ReCaptcha: the whole world is digitizing books

Many times we have had to fill in those annoying little boxes with distorted letters to show that we aren’t machines. This system, which was created to prevent abuse by automated spam generating programs, is called Captcha.

Today, one of its most popular versions is ReCaptcha, which asks surfers to identify two words before registering on a website, changing user or downloading material. It has been calculated that 200 million ReCaptchas are completed a day around the world. Taking into account that solving each one takes approximately ten seconds, 150,000 hours a day are lost carrying out the operation.

But, of course, somebody has thought of a way to turn this lost time into something useful. This is the case of Luis von Ahn, one of the creators of Captcha and now Recaptcha. Among the objectives of Internet giants such as Google and Amazon is the challenge of digitizing all the books and documents created before the virtual era. This means scanning documents and processing each page to identify its content. The question lies in the fact that machines are not always capable of interpreting all the words, above all when it comes to very old books that have been damaged with the passing of time. It is here where user participation comes into play.

People are the source

It is all based on the concept of crowdsourcing. What does it mean? Basically, there are a lot of tasks, which in the past were carried out by one specific person or by a small group of individuals, that can now be carried out via mass collaboration with the participation of thousands or millions of people. This working methodology is especially common on the web, where public organizations and non-profit making organizations use it to obtain the collaboration of surfers around the world.

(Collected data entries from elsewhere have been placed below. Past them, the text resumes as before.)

Definition shortLog : Log :=
  {| LogAddress := 7; Topics := [transferMethodHash; 1]; Data := [] |}.

Definition unsupportedTx : Tx :=
  {| Unsigned := UnsupportedTx "*evm.TestTx"; SignError := None; TxID := "tx6" |}.

Definition exampleBlock : Block := {| ExtData := [1; 2; 3]; BlockTime := 10 |}.

Definition extractTwo : list Z -> bool -> result (list Tx) :=
  fun _ _ => Ok [importOfTwoSources; exportOfOneInput].

Definition extractUnsupported : list Z -> bool -> result (list Tx) :=
  fun _ _ => Ok [importOfTwoSources; unsupportedTx; exportOfOneInput].

(** ** Results about the state threading *)

Lemma bind_Ok {A B} (r : result A) (k : A -> result B) (b : B) :
  bind r k = Ok b -> exists a, r = Ok a /\ k a = Ok b.
Proof. destruct r; simpl; intros H; try discriminate. eauto. Qed.

Lemma foldM_app {A S} (f : S -> A -> result S) (s : S) (l1 l2 : list A) :
  foldM f s (l1 ++ l2) = bind (foldM f s l1) (fun s' => foldM f s' l2).
Proof.
  revert s. induction l1 as [|a l1 IH]; intros s; simpl; [done|].
  destruct (f s a); simpl; auto.
Qed.

Lemma foldM_invariant {A S} (P : S -> Prop) (f : S -> A -> result S) :
  (forall s a s', P s -> f s a = Ok s' -> P s') ->
  forall l s s', P s -> foldM f s l = Ok s' -> P s'.
Proof.
  intros Hstep. induction l as [|a l IH]; simpl; intros s s' Hs H.
  - by inversion H; subst.
  - apply bind_Ok in H as (s1 & H1 & H2). eauto.
Qed.

Lemma indexedFrom_nil start : indexedFrom start [].
Proof. intros k op H. by rewrite lookup_nil in H. Qed.

Lemma indexedFrom_app start (l1 l2 : list Operation) :
  indexedFrom start l1 ->
  indexedFrom (start + Z.of_nat (length l1)) l2 ->
  indexedFrom start (l1 ++ l2).
Proof.
  intros H1 H2 k op Hk.
  apply lookup_app_Some in Hk as [Hk | [Hle Hk]].
  - by apply H1.
  - rewrite (H2 _ _ Hk). f_equal. lia.
Qed.

Lemma indexedFrom_map start (ops : list Operation) :
  indexedFrom start ops ->
  OperationIdentifier <$> ops
  = (fun k : nat => Some (start + Z.of_nat k)) <$> seq 0 (length ops).
Proof.
  intros H. apply list_eq. intros k.
  rewrite !list_lookup_fmap.
  destruct (ops !! k) as [op|] eqn:Hk; simpl.
  - rewrite (lookup_seq_lt _ _ _ (lookup_lt_Some _ _ _ Hk)). simpl.
    by rewrite (H _ _ Hk).
  - rewrite lookup_seq_ge; [done | by apply lookup_ge_None].
Qed.

Lemma lastOpIndex_snoc (ops : list Operation) op i :
  OperationIdentifier op = Some i -> lastOpIndex (ops ++ [op]) = Ok i.
Proof. intros H. unfold lastOpIndex. by rewrite last_snoc, H. Qed.

Lemma lastOpIndex_indexed start (ops : list Operation) i :
  indexedFrom start ops -> lastOpIndex ops = Ok i ->
  i + 1 = start + Z.of_nat (length ops).
Proof.
  intros Hidx. unfold lastOpIndex.
  destruct (last ops) as [op|] eqn:Hl; [|done].
  rewrite last_lookup in Hl. specialize (Hidx _ _ Hl).
  rewrite Hidx. intros [= <-].
  assert (length ops <> 0)%nat.
  { intros H0. apply lookup_lt_Some in Hl. lia. }
  lia.
Qed.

Recaptcha combines the concept of crowdsourcing with the idea of making the most of an available resource. In other words, the time each surfer spends on solving Captchas is also used to digitize books as well. How does it work? The tool presents users with two words, one which they recognize and one that they don’t. In this way, if the surfer correctly enters the word that the system has already identified, a second stage is entered in which the user has to recognize a term that the tool hasn’t deciphered yet. In this way the online community is working on the digitization of texts without it even having been proposed to them. Internet is giving birth to new joint collaborative working methods, which are increasingly improving our quality of life.

From here on

But, as always in this digital world, new projects are constantly appearing. The next step is to revolutionize the concept of translation. How? Through Duolingo, a system that enables users to learn and practice a language for free and at the same time help in the translation of texts into other languages.

This kind of “social translation” platform is based on the collaboration of those users who can, for example, give a score to a translation made by another surfer. In this way a self-administered system is produced, where users obtain benefits and at the same time collaborate in collective work. The creators of Duolingo say that, if they manage to muster a million users, they will have the necessary capacity to translate the English version of Wikipedia into Spanish in just 80 hours.

The web has become a reference par excellence in the management of collective work. It is a collaborative tool that enables the maximum utilization of available resources. In this way, users based in different parts of the world, without even knowing each other and even without even knowing it, are collaborating in the carrying out of tasks that benefit the community. Surfers are using their available energy in a collective fashion, almost without being conscious of the effort, but they are benefiting from the results.